I know many of you are concerned about issues raised this morning by NC Policy Watch concerning a tenure decision made by the Board of Trustees. The remarks I made to the Board of Trustees this afternoon follow.

In addition, I want to share this link to a statement that faculty in the Hussman School of Journalism and Media released regarding this issue.

My best to all,

Mimi

Mimi V. Chapman, MSW, PhD
Chair of the Faculty
Frank A. Daniels Distinguished Professor for Human Service Policy Information
Associate Dean for Doctoral Education
School of Social Work


Trustee Duckett and other Members of the Board:

As always, I thank you for having me today. It is good to be with you. Today I want to speak with you about your decision to override a faculty recommendation regarding tenure. Before I do that, I want you to know that I spoke with Ms. Hannah-Jones yesterday to ask her permission to speak about this issue knowing that it is linked to personnel information that is hers alone to speak about. She gave me that permission.
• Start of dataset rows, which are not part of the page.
(* ===== verification/Api.v ===== *)
(** * The HTTP API (src/go/pkg/api/handlers.go, provider.go)

    Each handler as a function from the request (its parameter, and its body as
    the binding decoded it) to the response, on the registry and the transport.
    The routing and the encoding of responses are the web framework's. *)

From S2P Require Import Prelude Float64 PeerName Peer PeerProofs Identity Crypto Ueps KeyDeriv.
From S2P Require Import Controller Protocol Session Duration Limits Transport Bundle.

Definition StatusOK : Z := 200.
Definition StatusBadRequest : Z := 400.
Definition StatusNotImplemented : Z := 501.
Definition StatusServiceUnavailable : Z := 503.

Definition codeInvalidRequest : string := "invalid_request".
Definition codeInvalidTopic : string := "invalid_topic".
Definition codeProviderUnconfigured : string := "provider_unconfigured".
Definition codePeerMismatch : string := "peer_id_mismatch".
Definition codePeerRejected : string := "peer_rejected".
Definition codeNotImplemented : string := "not_implemented".

Record uploadRequest : Type := mkUpload { up_Topic : string; up_EncryptedBlob : string }.
Record healthResponse : Type := mkHealth {
  h_OK : bool;
  h_PeerCount : Z;
  h_ConnectedPeers : Z;
  h_SwarmState : string;
  h_Error : string;
  h_Code : string
}.
Record peersResponse : Type := mkPeersResponse { pr_Count : Z; pr_Peers : list Peer }.
(** [Peer] is the pointer to the announced object. *)
Record announceResponse : Type := mkAnnounce { an_OK : bool; an_Action : string; an_Peer : positive }.

(** [c.JSON(status, ...)]; an object ([gin.H]) is a map. *)
Inductive body : Type :=
| BHealth (r : healthResponse)
| BPeers (r : peersResponse)
| BAnnounce (r : announceResponse)
| BObject (fields : gmap string string).
Record http : Type := mkHttp { status : Z; content : body }.

Definition writeError (st : Z) (code message : string) : http :=
  mkHttp st (BObject {["error" := message; "code" := code]}%string).
(** Later fields replace earlier ones. *)
Definition writeNotImplemented (operation todo : string) (fields : list (gmap string string)) : http :=
  mkHttp StatusNotImplemented
    (BObject (fold_left (fun b f => f ∪ b) fields
       {["error" := "not implemented"; "code" := codeNotImplemented; "operation" := operation; "todo" := todo]}%string)).

Definition swarmState (peerCount connectedPeers : Z) : string :=
  if decide (peerCount = 0) then "empty"
  else if decide (connectedPeers > 0) then "connected"
  else "idle".

Section Api.
Context `{CoreText} `{KDLib} `{JSON} {FS : Type} `{FileSystem FS}.

(** [err.Error()]. *)
Context (Error : error -> string).

Definition uploadEncryptedBlob (req : error + uploadRequest) : http :=
  match req with
  | inl _ => writeError StatusBadRequest codeInvalidRequest "upload request body must be valid JSON"
  | inr req =>
      if decide (Trim (up_EncryptedBlob req) = EmptyString) then
        writeError StatusBadRequest codeInvalidRequest "encryptedBlob is required"
      else writeNotImplemented "upload" "go-p2p library work: encrypted swarm blob upload primitive" []
  end.

Definition syncTopicEvents (topic : string) : http :=
  let topic := Trim topic in
  if decide (topic = EmptyString) then writeError StatusBadRequest codeInvalidTopic "topic is required"
  else writeNotImplemented "sync" "go-p2p library work: topic event sync primitive" [{["topic"%string := topic]}].

(** The announced peer before it is handed to the registry. *)
Definition set_ID id (p : Peer) : Peer :=
  mkPeer id (Name p) (PublicKey p) (Address p) (Role p) (AddedAt p) (LastSeen p) (Latitude p) (Longitude p)
    (PingMS p) (Hops p) (GeoKM p) (Score p) (Connected p).
Definition announced (now : Time) (id : string) (peer : Peer) : Peer :=
  let peer := set_ID id peer in
  if IsZero (LastSeen peer) then set_LastSeen now peer else peer.
Definition updated (existing peer : Peer) : Peer :=
  let peer := if IsZero (AddedAt peer) then set_AddedAt (AddedAt existing) peer else peer in
  if feq (Score peer) (float_of_int 0) then set_Score (Score existing) peer else peer.

(** A new object with the peer. *)
Definition alloc (p : Peer) : SR (World FS) positive := fun w =>
  let l := fresh (dom (heap w)) in (Ok l, on_heap <[l := p]> w).

(** The registry's answer as a response. *)
Definition registered (action : string) (l : positive) (m : SR (World FS) unit) : SR (World FS) http :=
  on_result m (fun _ => mret (mkHttp StatusOK (BAnnounce (mkAnnounce true action l))))
    (fun err => mret (writeError StatusBadRequest codePeerRejected (Error err))).

Definition announcePeer (ch : Choice) (configured : bool) (param : string) (req : error + Peer) : SR (World FS) http := fun w =>
  if negb configured then
    (Ok (writeError StatusServiceUnavailable codeProviderUnconfigured "peer registry is not configured"), w)
  else
    let id := Trim param in
    if decide (id = EmptyString) then (Ok (writeError StatusBadRequest codeInvalidRequest "peer id is required"), w)
    else
      match req with
      | inl _ => (Ok (writeError StatusBadRequest codeInvalidRequest "peer announcement body must be valid JSON"), w)
      | inr peer =>
          if decide (ID peer <> EmptyString /\ ID peer <> id) then
            (Ok (writeError StatusBadRequest codePeerMismatch "peer id in path and body must match"), w)
          else
            let peer := announced (now ch) id peer in
            match GetPeer id w with
            | Some existing => (l ← alloc (updated existing peer); registered "updated" l (UpdatePeer ch (Some l))) w
            | None => (l ← alloc peer; registered "announced" l (AddPeer ch (Some l))) w
            end
      end.

(** The registry, if there is one, and the number of the transport's connections,
    if there is a transport. *)
Definition health (ch : Choice) (registry : option (World FS)) (connections : option Z) : http :=
  match registry with
  | None =>
      mkHttp StatusServiceUnavailable
        (BHealth (mkHealth false 0 0 "unconfigured" "peer registry is not configured" codeProviderUnconfigured))
  | Some w =>
      let peerCount := Count w in
      let connectedPeers := default (len (GetConnectedPeers ch w)) connections in
      mkHttp StatusOK (BHealth (mkHealth true peerCount connectedPeers (swarmState peerCount connectedPeers) "" ""))
  end.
Tenure decisions are never made lightly, and I’d like to briefly take you through the amount of faculty time that is devoted to any one tenure decision. First, letters are solicited from faculty members at other universities. Usually between four and six letters are solicited. Those faculty members, at other institutions, review a candidate’s file and compose a letter outlining strengths and weaknesses. When I do this type of review for other universities, it usually takes me at least two full days of work to complete the process. Six letters x 2, eight-hour days = 16 hours per letter x 6 = 96 hours of faculty time, which includes faculty from other universities; they help us as we help them. Next the full professors in a school or department review and come together to discuss a candidate. Let’s imagine, conservatively, that there are 10 full professors that meet to discuss. They each likely spend three hours reading the letters above and reviewing the candidate’s file prior to that meeting. 10 professors X 3 hours, plus meeting time = 32 hours. Next the file goes to the Appointments, Promotions, and Tenure Committee, a 12-member, elected committee that meets monthly for two to three hours. Each file is reviewed by a sub-committee of those twelve, in addition to a review from the whole group. Again, conservatively, it takes at least 3 hours or so to review one file. 12 members x 3 hours for one file = 36 hours. At that point, a final recommendation is made to the Provost about tenure for a given candidate. My back-of-the-envelope, conservative calculation means that approximately 164 hours of faculty time go into any one tenure decision. Divided by 8, that gets us to 20 plus, 8-hour days of faculty work for any one tenure decision. That excludes the time of the dean or department chair, staff time, and the time of the Chancellor and the Provost.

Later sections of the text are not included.